My server has been down for about a 6 days. The short story of why my site has been down is because Verizon sucks. The long story however…

I discovered on Thursday (Feb 7th) that my server, gerf.org was down. I went home to check it out and discovered the dreaded blinking DSL light.

I called up Verizon’s Business DSL Support and to put in a trouble ticket. I have to do my usual song and dance to get around the fact that the Verizon phone system think I’m a non-business customer and wants to redirect me to the residential support the moment it knows who I am. I have been told this is because the phone number I was given for my DSL (which is a dry loop; it has no phone service, just DSL) used to belong to a residential customer and the system is confused. I was told they would fix this when I signed up in November.

The guy I talk to checked a bunch of things and in the end said that while he could just barely detect a signal from my equipment.

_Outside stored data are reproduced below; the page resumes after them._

(** * webserver.go: the three request handlers and the cookie setter

    A shallow embedding of [webserver.go].  The handlers are embedded as
    functions from the response under construction and the request to the
    response they leave behind.  The pieces of Go's standard library they call
    ([net/http], [net/textproto], [net/url], [fmt], [encoding/json], [regexp])
    are embedded next to them, as far as the handlers use them.

    Go strings are byte strings: [string] (a list of 8-bit [ascii]) holds them
    as they are.

    The runes of a string, as the runtime reads them in a loop over the
    string, come before [strconv], which quotes a text rune by rune.  After the
    handlers come [splitHangeul] and the mux that [main] builds, with the
    [ServeMux] of [net/http] and [path.Clean]. *)

From Stdlib Require Import ZArith Ascii.
From stdpp Require Import base option list strings gmap fin_maps.

Local Open Scope Z_scope.

(** ** Bytes *)

Module bytes.

(** Line feed and double quote, which have no literal of their own. *)
Definition LF : ascii := "010"%char.
Definition DQ : ascii := "034"%char.

Definition code (c : ascii) : Z := Z.of_N (N_of_ascii c).

(** [lo <= c && c <= hi] on byte values. *)
Definition between (lo hi c : ascii) : bool :=
  (code lo <=? code c) && (code c <=? code hi).

Definition isDigit (c : ascii) : bool := between "0" "9" c.
Definition isLower (c : ascii) : bool := between "a" "z" c.
Definition isUpper (c : ascii) : bool := between "A" "Z" c.
Definition isLetter (c : ascii) : bool := isLower c || isUpper c.

Definition ofZ (z : Z) : ascii := ascii_of_N (Z.to_N z).

(** [strings.Join]. *)
Fixpoint Join (elems : list string) (sep : string) : string :=
  match elems with
  | [] => EmptyString
  | [e] => e
  | e :: rest => e +:+ sep +:+ Join rest sep
  end.

Fixpoint all (p : ascii -> bool) (s : string) : bool :=
  match s with
  | EmptyString => true
  | String c s' => p c && all p s'
  end.

Fixpoint filter (p : ascii -> bool) (s : string) : string :=
  match s with
  | EmptyString => EmptyString
  | String c s' => if p c then String c (filter p s') else filter p s'
  end.

(** [strings.CutPrefix]: the rest of [s] after [prefix], if [s] starts
    with it. *)
Fixpoint CutPrefix (s prefix : string) {struct prefix} : option string :=
  match prefix with
  | EmptyString => Some s
  | String p prefix' =>
      match s with
      | String c s' => if Ascii.eqb c p then CutPrefix s' prefix' else None
      | EmptyString => None
      end
  end.

Section sorting.
Context {V : Type}.

Fixpoint insertByKey (kv : string * V) (l : list (string * V)) : list (string * V) :=
  match l with
  | [] => [kv]
  | kv' :: l' =>
      if String.leb (fst kv) (fst kv') then kv :: kv' :: l'
      else kv' :: insertByKey kv l'
  end.

(** The entries of a map, by increasing key: [String.leb] compares byte by
    byte, as Go compares strings. *)
Definition sortedEntries (m : gmap string V) : list (string * V) :=
  foldr insertByKey [] (map_to_list m).
End sorting.

End bytes.

(** ** net/textproto: header keys *)

Module textproto.

(** [isTokenTable]: the bytes of an RFC 7230 token. *)
Definition validHeaderFieldByte (c : ascii) : bool :=
  bytes.isDigit c || bytes.isLetter c ||
  match c with
  | "!" | "#" | "$" | "%" | "&" | "'" | "*" | "+" | "-" | "."
  | "^" | "_" | "`" | "|" | "~" => true
  | _ => false
  end%char.

(** The second loop of [canonicalMIMEHeaderKey]: upper case for the first
    letter and for a letter after a dash, lower case for the others. *)
Fixpoint canonicalize (upper : bool) (a : string) : string :=
  match a with
  | EmptyString => EmptyString
  | String c a' =>
      let c' :=
        if upper && bytes.isLower c then bytes.ofZ (bytes.code c - 32)
        else if negb upper && bytes.isUpper c then bytes.ofZ (bytes.code c + 32)
        else c in
      String c' (canonicalize (Ascii.eqb c' "-") a')
  end.

(** [CanonicalMIMEHeaderKey]: a key with a byte that is no token byte is
    returned unchanged. *)
Definition CanonicalMIMEHeaderKey (s : string) : string :=
  if bytes.all validHeaderFieldByte s then canonicalize true s else s.

End textproto.

(** ** net/http: headers, cookies, the response writer *)

Module http.

(** [http.Header] is [map[string][]string]. *)
Abbreviation Header := (gmap string (list string)).

Definition Header_Values (h : Header) (key : string) : list string :=
  default [] (h !! textproto.CanonicalMIMEHeaderKey key).

Definition Header_Set (h : Header) (key value : string) : Header :=
  <[textproto.CanonicalMIMEHeaderKey key := [value]]> h.

Definition Header_Add (h : Header) (key value : string) : Header :=
  <[textproto.CanonicalMIMEHeaderKey key := Header_Values h key ++ [value]]> h.

Definition Header_Del (h : Header) (key : string) : Header :=
  delete (textproto.CanonicalMIMEHeaderKey key) h.

(** [http.Cookie], with the fields that a cookie of the program or a cookie
    read from a request has set: the name, the value and, for a cookie of a
    request, whether its value came between double quotes.  The other fields
    are at their zero values, for which [String] adds no attribute. *)
Record Cookie := mkCookie { Name : string; Value : string; Quoted : bool }.

(** [isCookieNameValid]. *)
Definition isCookieNameValid (raw : string) : bool :=
  match raw with
  | EmptyString => false
  | _ => bytes.all textproto.validHeaderFieldByte raw
  end.

(** [validCookieValueByte]. *)
Definition validCookieValueByte (b : ascii) : bool :=
  (32 <=? bytes.code b) && (bytes.code b <? 127) &&
  negb (Ascii.eqb b bytes.DQ) && negb (Ascii.eqb b ";") && negb (Ascii.eqb b "\").

(** [sanitizeCookieValue]: the invalid bytes are dropped, and what is left,
    unless it is empty, is wrapped in double quotes when it holds a space or a
    comma or when the cookie is a quoted one. *)
Definition sanitizeCookieValue (v : string) (quoted : bool) : string :=
  let v := bytes.filter validCookieValueByte v in
  match v with
  | EmptyString => v
  | _ =>
      if negb (bytes.all (fun b => negb (Ascii.eqb b " ") && negb (Ascii.eqb b ",")) v)
         || quoted
      then String bytes.DQ (v +:+ String bytes.DQ EmptyString)
      else v
  end.

(** The method [String] of [Cookie]. *)
Definition Cookie_String (c : Cookie) : string :=
  if isCookieNameValid (Name c)
  then Name c +:+ "=" +:+ sanitizeCookieValue (Value c) (Quoted c)
  else EmptyString.

(** The response as the handler builds it, as [httptest.ResponseRecorder]
    records it: the handler's live header map, and the status and the copy of
    the headers fixed by the first [WriteHeader]. *)
Record ResponseWriter := mkResponseWriter {
  HeaderMap : Header;
  wroteHeader : bool;
  Code : Z;
  snapHeader : Header;
  Body : string
}.

(** [httptest.NewRecorder]. *)
Definition NewRecorder : ResponseWriter :=
  {| HeaderMap := ∅; wroteHeader := false; Code := 200;
     snapHeader := ∅; Body := EmptyString |}.

(** Applying [f] to the map [response.Header()] returns. *)
Definition withHeader (f : Header -> Header) (w : ResponseWriter) : ResponseWriter :=
  {| HeaderMap := f (HeaderMap w); wroteHeader := wroteHeader w;
     Code := Code w; snapHeader := snapHeader w; Body := Body w |}.

(** [WriteHeader]: only the first call counts.  (Go panics on a code
    outside 100..999; the program passes 404 and 500 only.) *)
Definition WriteHeader (w : ResponseWriter) (code : Z) : ResponseWriter :=
  if wroteHeader w then w
  else {| HeaderMap := HeaderMap w; wroteHeader := true; Code := code;
          snapHeader := HeaderMap w; Body := Body w |}.

(** [Write]: the first write fixes status 200 when no status was written. *)
Definition Write (w : ResponseWriter) (buf : string) : ResponseWriter :=
  let w := if wroteHeader w then w else WriteHeader w 200 in
  {| HeaderMap := HeaderMap w; wroteHeader := wroteHeader w; Code := Code w;
     snapHeader := snapHeader w; Body := Body w +:+ buf |}.

(** [http.SetCookie]. *)
Definition SetCookie (w : ResponseWriter) (cookie : Cookie) : ResponseWriter :=
  let v := Cookie_String cookie in
  match v with
  | EmptyString => w
  | _ => withHeader (fun h => Header_Add h "Set-Cookie" v) w
  end.

(** [http.Error]. *)
Definition Error (w : ResponseWriter) (error : string) (code : Z) : ResponseWriter :=
  let w := withHeader (fun h => Header_Del h "Content-Length") w in
  let w := withHeader (fun h => Header_Set h "Content-Type" "text/plain; charset=utf-8") w in
  let w := withHeader (fun h => Header_Set h "X-Content-Type-Options" "nosniff") w in
  let w := WriteHeader w code in
  Write w (error +:+ String bytes.LF EmptyString).

(** What the client is sent: [ResponseRecorder.Result]. *)
Record Response := mkResponse {
  StatusCode : Z;
  RespHeader : Header;
  RespBody : string
}.

Definition Result (w : ResponseWriter) : Response :=
  {| StatusCode := Code w;
     RespHeader := if wroteHeader w then snapHeader w else HeaderMap w;
     RespBody := Body w |}.

End http.

(** ** Runes: UTF-8 as the runtime reads and writes it *)

Module utf8.

Definition runeError : Z := 65533.    (* U+FFFD *)
Definition maxRune : Z := 1114111.    (* U+10FFFF *)
Definition surrogateMin : Z := 55296. (* U+D800 *)
Definition surrogateMax : Z := 57343. (* U+DFFF *)
Definition runeSelf : Z := 128.

Definition t2 : Z := 192.
Definition t3 : Z := 224.
Definition t4 : Z := 240.
Definition t5 : Z := 248.
Definition tx : Z := 128.
Definition maskx : Z := 63.
Definition mask2 : Z := 31.
Definition mask3 : Z := 15.
Definition mask4 : Z := 7.
Definition locb : Z := 128.
Definition hicb : Z := 191.
Definition rune1Max : Z := 127.
Definition rune2Max : Z := 2047.
Definition rune3Max : Z := 65535.

(** [locb <= b && b <= hicb]: a continuation byte. *)
Definition continues (b : ascii) : bool :=
  (locb <=? bytes.code b) && (bytes.code b <=? hicb).

(** [decoderune] of the runtime on [s[k:]], for [k < len(s)]: the rune, and
    how far the position moves. *)
Definition decoderune (s : string) : Z * nat :=
  match s with
  | EmptyString => (runeError, 1%nat)
  | String s0 t =>
      let c0 := bytes.code s0 in
      if (t2 <=? c0) && (c0 <? t3) then
        match t with
        | String s1 _ =>
            if continues s1 then
              let r := Z.lor (Z.shiftl (Z.land c0 mask2) 6) (Z.land (bytes.code s1) maskx) in
              if rune1Max <? r then (r, 2%nat) else (runeError, 1%nat)
            else (runeError, 1%nat)
        | _ => (runeError, 1%nat)
        end
      else if (t3 <=? c0) && (c0 <? t4) then
        match t with
        | String s1 (String s2 _) =>
            if continues s1 && continues s2 then
              let r := Z.lor (Z.shiftl (Z.land c0 mask3) 12)
                         (Z.lor (Z.shiftl (Z.land (bytes.code s1) maskx) 6)
                            (Z.land (bytes.code s2) maskx)) in
              if (rune2Max <? r) && negb ((surrogateMin <=? r) && (r <=? surrogateMax))
              then (r, 3%nat) else (runeError, 1%nat)
            else (runeError, 1%nat)
        | _ => (runeError, 1%nat)
        end
      else if (t4 <=? c0) && (c0 <? t5) then
        match t with
        | String s1 (String s2 (String s3 _)) =>
            if continues s1 && continues s2 && continues s3 then
              let r := Z.lor (Z.shiftl (Z.land c0 mask4) 18)
                         (Z.lor (Z.shiftl (Z.land (bytes.code s1) maskx) 12)
                            (Z.lor (Z.shiftl (Z.land (bytes.code s2) maskx) 6)
                               (Z.land (bytes.code s3) maskx))) in
              if (rune3Max <? r) && (r <=? maxRune) then (r, 4%nat) else (runeError, 1%nat)
            else (runeError, 1%nat)
        | _ => (runeError, 1%nat)
        end
      else (runeError, 1%nat)
  end.

(** [for _, v := range s]: the runes [v] in order.  [skip] counts the bytes
    of the rune before that are still to be passed. *)
Fixpoint rangeRunes (skip : nat) (s : string) : list Z :=
  match s with
  | EmptyString => []
  | String c s' =>
      match skip with
      | S k => rangeRunes k s'
      | O =>
          if bytes.code c <? runeSelf then bytes.code c :: rangeRunes 0 s'
          else let '(r, size) := decoderune s in r :: rangeRunes (size - 1) s'
      end
  end.

(** [byte(x)]: the low eight bits. *)
Definition byte (x : Z) : Z := Z.land x 255.

(** [encoderune] of the runtime: the bytes [string(r)] and [string(runes)] put
    for the rune [r], an [int32]. *)
Definition encoderune (r : Z) : string :=
  let i := r mod 2 ^ 32 in
  let three (r : Z) :=
    String (bytes.ofZ (Z.lor t3 (byte (Z.shiftr r 12))))
      (String (bytes.ofZ (Z.lor tx (Z.land (byte (Z.shiftr r 6)) maskx)))
         (String (bytes.ofZ (Z.lor tx (Z.land (byte r) maskx))) EmptyString)) in
  if i <=? rune1Max then String (bytes.ofZ (byte r)) EmptyString
  else if i <=? rune2Max then
    String (bytes.ofZ (Z.lor t2 (byte (Z.shiftr r 6))))
      (String (bytes.ofZ (Z.lor tx (Z.land (byte r) maskx))) EmptyString)
  else if (maxRune <? i) || ((surrogateMin <=? i) && (i <=? surrogateMax)) then
    three runeError
  else if i <=? rune3Max then three r
  else
    String (bytes.ofZ (Z.lor t4 (byte (Z.shiftr r 18))))
      (String (bytes.ofZ (Z.lor tx (Z.land (byte (Z.shiftr r 12)) maskx)))
         (String (bytes.ofZ (Z.lor tx (Z.land (byte (Z.shiftr r 6)) maskx)))
            (String (bytes.ofZ (Z.lor tx (Z.land (byte r) maskx))) EmptyString))).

Which is odd because I’m very close to the C.O. and the signal usually is pretty darn strong. He says he’ll put in a tech ticket for Friday and a tech should come by and possibly need access to the house. This isn’t a big deal because I can walk 10 minutes down a hill to get to my house from work.

However, I don’t get a call. I don’t get anything. Around 4pm on Friday, I call and ask what’s going on. The guy I talk to says it looks like the trouble ticket was just closed. No reason or anything put in the ticket. He starts to look around and discovers that my line was disabled deliberately. Because I hadn’t paid my bills, except that I have and he can see that I have paid my bills. Either way, he says I have to talk to the “local phone company” to fix this, the business DSL department cannot see the local info.

Me: “I’m sorry? I have to call? You cannot call them yourself and fix this?”

Them: “No.”

Me: “Can I speak to a supervisor?”

Them: “No.”

Me: “So let me get this straight? I’m paying extra for business support and this is what I get? I have to do this myself?”

Them: “FCC rules won’t let us talk to the local telephone company.”

Too bad I didn’t have Internet connectivity to look this bit of bullshit up.

Anyway, he gives me some allegedly local numbers and I start calling. It takes four hours before I’m done with this. The phone system doesn’t want me to get to a local phone representative. When I get a local phone representative they are very quick to transfer me to someone non-local. I do my best to remain calm and not to take out my growing frustration and anger on the people working for a broken system.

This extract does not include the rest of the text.